O professor de música Isaac Sousa, que trabalha com a musicalização de crianças a partir dos seis meses, observou como crianças que mal se comunicavam “passaram a se envolver e a se expressar melhor”, além das dificuldades motoras de outro aluno terem melhorado significativamente após as aulas.
Além da música ser “um grande e poderoso atalho” para as crianças em desenvolvimento, Elisa Gatti comenta que “ela fortalece vínculos da gente com a gente mesmo e da gente com o outro”. Gatti, também conhecida por “Mãe musical“, começou a compor músicas sobre brincar e explorar conforme sua filha crescia, a partir de memórias e de histórias que lhe contavam. A música foi um apoio para atravessar com mais leveza o puerpério, enquanto também vivenciava o luto do pai e a pandemia.
Nos vídeos que produz, Gatti explora rimas para facilitar que as crianças compreendam temas difíceis, como o divórcio ou o desfralde. “A ideia é que as canções possam ajudar na rotina enquanto também tocam em aspectos sensíveis da vida”, diz.
“A música tem o poder de transformar as relações, porque é uma língua que atravessa qualquer tempo e qualquer idade”

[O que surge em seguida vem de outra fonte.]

(** A network with a single router is not found: the cases ask for more than one
    client of a kind, so with one client, of any or of every kind, the mapper reports
    that there is no router. *)
Theorem single_router_not_found (net : network) (p : portMapper)
  (Hw : tasks_Wait net = None)
  (H1 : (length (ip1Clients net) <= 1)%nat)
  (H2 : (length (ip2Clients net) <= 1)%nat)
  (H3 : (length (ppp1Clients net) <= 1)%nat) :
  Connect net p = Err ErrNoRoutersFound.
Proof.
  unfold Connect, find_router. rewrite Hw.
  by rewrite !(proj2 (Nat.ltb_ge _ _)).
Qed.

(** A timer that does not start is not reported: [Connect] returns without an error
    although persistent mappings will not be renewed. *)
Theorem Connect_hides_timer_error (net : network) (p p' : portMapper) (e : error)
  (He : timer_Start net = Some e)
  (H : Connect (mkNetwork (ip1Clients net) (ip2Clients net) (ppp1Clients net)
                  (tasks_Wait net) None) p = Ok p') :
  Connect net p = Ok (Close p').
Proof.
  unfold Connect, find_router in *. cbn [tasks_Wait ip1Clients ip2Clients ppp1Clients timer_Start] in H.
  rewrite He. destruct (tasks_Wait net); [done|]. bind_inv. rewrite Ha. destruct a as [c eip].
  bind_inv. cbn [mbind result_bind]. rewrite Ha0, Ha1. by subst p'.
Qed.

(** The address a router reports is parsed with [MustParseAddr]: routers that agree
    on a text which is not an address, such as the empty one of a router that is not
    online, make [Connect] panic. *)
Theorem Connect_panics_offline (net : network) (p : portMapper) (c : upnpClient)
  (cs : list upnpClient) (e : string)
  (Hw : tasks_Wait net = None)
  (Hc : ip1Clients net = c :: cs) (Hl : cs <> [])
  (Ha : Forall (fun c => GetExternalIPAddressCtx c = Ok e) (c :: cs))
  (He : ParseAddr e = None) :
  is_panic (Connect net p) = true.
Proof.
  unfold Connect, find_router. rewrite Hw, Hc. inversion Ha as [|?? H0 Hr]; subst.
  assert (same_router e cs = Ok tt) as Hs.
  { clear -Hr. induction Hr as [|c' cs Hc' _ IH]; [done|]. cbn [same_router].
    by rewrite Hc', decide_True. }
  destruct cs; [done|]. cbn [length Nat.ltb Nat.leb choose].
  rewrite H0. cbn [mbind result_bind]. rewrite Hs. cbn [mbind result_bind].
  unfold MustParseAddr. by rewrite He.
Qed.

(** ** A home network with two clients of one router *)

Definition router : upnpClient := mkUpnpClient (Ok "203.0.113.7") [192; 168; 1; 10].
Definition offline : upnpClient := mkUpnpClient (Ok EmptyString) [192; 168; 1; 10].
Definition silent : upnpClient := mkUpnpClient (Err DeadlineExceeded) [192; 168; 1; 10].
Definition home : network := mkNetwork [router; silent] [router] [] None None.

Além de promover “encontros bonitos, harmônicos, poéticos e afetuosos com temas que envolvem o crescimento e a existência no universo adulto”, dizem os palhaços da Orquestra Modesta, a música “é capaz de fazer com que as crianças tenham mais voz ativa e consciência de si próprias. Com a música, a criança aprende a se comunicar e se expressar mesmo antes de falar. Nesta primeira fase da vida, ela está naturalmente aberta a absorver e a assimilar os mais diversos assuntos”.
Ao unir palhaçaria e música em seus espetáculos – uma “deliciosamente errática” e a outra “matematicamente exata” – eles acreditam que a força está justamente na contradição “entre o erro do palhaço e o rigor de uma partitura musical”.

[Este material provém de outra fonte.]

(* ===== verification/Daemon.v ===== *)
(** * tailscale/tailscale_daemon.go

    The daemon around the tailscale libraries: which tunnel it asks for, how it falls
    back from one engine to the next, how it starts its services, and how it checks
    the nodes of the mesh.  The libraries and the operating system are arguments: the
    outcome of every call that may fail is in an environment. *)

From S2P Require Import Prelude GoStrings GoNet.

(** ** Choices by platform *)

Definition defaultTunName (goos : string) (synology : bool) : string :=
  if String.eqb goos "openbsd" then "tun"
  else if String.eqb goos "windows" then "Tailscale"
  else if String.eqb goos "darwin" then "utun"
  else if String.eqb goos "linux" && synology then "tailscale0,userspace-networking"
  else "tailscale0".

(** [knob] is the setting of TS_DEBUG_NETSTACK_SUBNETS, if there is one. *)
Definition handleSubnetsInNetstack (goos : string) (knob : option bool) : bool :=
  match knob with
  | Some v => v
  | None => bool_decide (goos ∈ ["windows"; "darwin"; "freebsd"; "openbsd"])
  end.

(** The directory of the state and whether logins are ephemeral; [home_dir] is
    [.tailscale] under the home directory. *)
Definition ipnServerOpts (goos statePath home_dir : string) : string * bool :=
  (if decide (statePath = EmptyString) then home_dir else statePath, String.eqb goos "js").

(** The levels of logrus, and how verbose the daemon's own log is at each. *)
Inductive log_level :=
| PanicLevel | FatalLevel | ErrorLevel | WarnLevel | InfoLevel | DebugLevel | TraceLevel.

Definition verboseLevel (l : log_level) : Z :=
  match l with TraceLevel | DebugLevel => 2 | _ => 0 end.

(** ** Engines *)

Definition userspace : string := "userspace-networking".

(** What the engine is made from: the tunnel device, whether it is a TAP, the router
    and whether it is wrapped for subnets, and the name configurator. *)
Record engine_config := mkEngineConfig {
  ec_ListenPort : Z;
  ec_Tun : option string;
  ec_IsTAP : bool;
  ec_Router : option bool;
  ec_DNS : bool;
}.

(** The platform, and the outcomes of the calls by the name of the tunnel; [tstun.New]
    returns the name of the device also with an error. *)
Record engine_env := mkEngineEnv {
  goos : string;
  netstack_knob : option bool;
  tstun_New : string -> string * option error;
  router_New : string -> option error;
  dns_NewOSConfigurator : string -> option error;
  NewUserspaceEngine : engine_config -> option error;
}.

(** [netns_enabled] is the setting of the process.  [tun_open] and [router_open] count
    the devices and routers that were opened and neither closed nor passed on to
    [NewUserspaceEngine].  [wg_pending] are the engines whose goroutine has yet to
    publish the device in [wgDevice]. *)
Record engine_state := mkEngineState {
  devName : string;
  netns_enabled : bool;
  tun_open : nat;
  router_open : nat;
  wg_pending : list engine_config;
  wgDevice : option engine_config;
}.

Definition set_netns (e : engine_state) (b : bool) : engine_state :=
  mkEngineState (devName e) b (tun_open e) (router_open e) (wg_pending e) (wgDevice e).
Definition set_devName (e : engine_state) (n : string) : engine_state :=
  mkEngineState n (netns_enabled e) (tun_open e) (router_open e) (wg_pending e) (wgDevice e).
Definition set_open (e : engine_state) (tuns routers : nat) : engine_state :=
  mkEngineState (devName e) (netns_enabled e) tuns routers (wg_pending e) (wgDevice e).
Definition spawn_publish (e : engine_state) (c : engine_config) : engine_state :=
  mkEngineState (devName e) (netns_enabled e) (tun_open e) (router_open e)
    (wg_pending e ++ [c]) (wgDevice e).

A música deixa Diogo, 13, que toca timbal, menos ansioso. Vitor, 11, que canta e toca bateria, diz que a música o ajuda a prestar mais atenção nas tarefas do dia, além de facilitar sua forma de se expressar. Já Alice, 11, quando toca surdo, se sente leve, “nas nuvens”. De acordo com os três, eles sempre tiveram contato com diversos gêneros musicais – do axé ao samba, do rap ao funk – e isso ampliou o repertório do que gostam de tocar.
“Muitas vezes, privamos as crianças de estímulos quando só colocamos ‘música de criança’ para elas ouvirem. Na verdade, a melhor coisa é que elas sejam expostas a diferentes ritmos e estilos. Música digital, música ao vivo, instrumentos e também bater a tampa da panela”, diz Xavier.
Na infância de Jônatas Marques, 31, a exceção à música gospel que predominava nos ambientes que frequentava, era os chorinhos que o avô tocava no violão. A primeira vez que tocou bateria foi aos cinco anos, com incentivo dos tios músicos que se apresentavam na igreja. Aos 10, estreou em um culto.
Há pouco mais de seis anos, quando deixou de ir à igreja, ele não sente mais a culpa por ouvir música “do mundo” ou tocar algo além dos louvores. O primeiro show que Marques fez fora do ambiente religioso foi com sua banda “Espacialrias”, em março de 2020, pouco antes do início da pandemia.
Apesar dos traumas, Marques agora tenta ressignificar a criança musical e celebrar a infância com o avô que o trouxe até aqui. Em junho, um show em comemoração aos 80 anos do Demônios da Garoa, que tocava no radinho do avô junto de artistas como Adoniran Barbosa e João Gilberto, o emocionou. “A música recupera memórias e mostra como elas são vivas.”
Na Escola Pública de Música Yamandu Costa, em Passo Fundo (RS), a música ajuda a combater a ansiedade e melhorar a concentração dos alunos da rede municipal. Em São Paulo, o Projeto Guri apoia a ressocialização de crianças e adolescentes no sistema socioeducativo por meio da música. Já para crianças com algum transtorno do desenvolvimento, como Transtorno do Espectro Autista ou Transtorno de Déficit de Atenção e Hiperatividade, “a prática musical é capaz de aprimorar a comunicação verbal e não verbal, relacionamento e interações sociais”, afirma Xavier.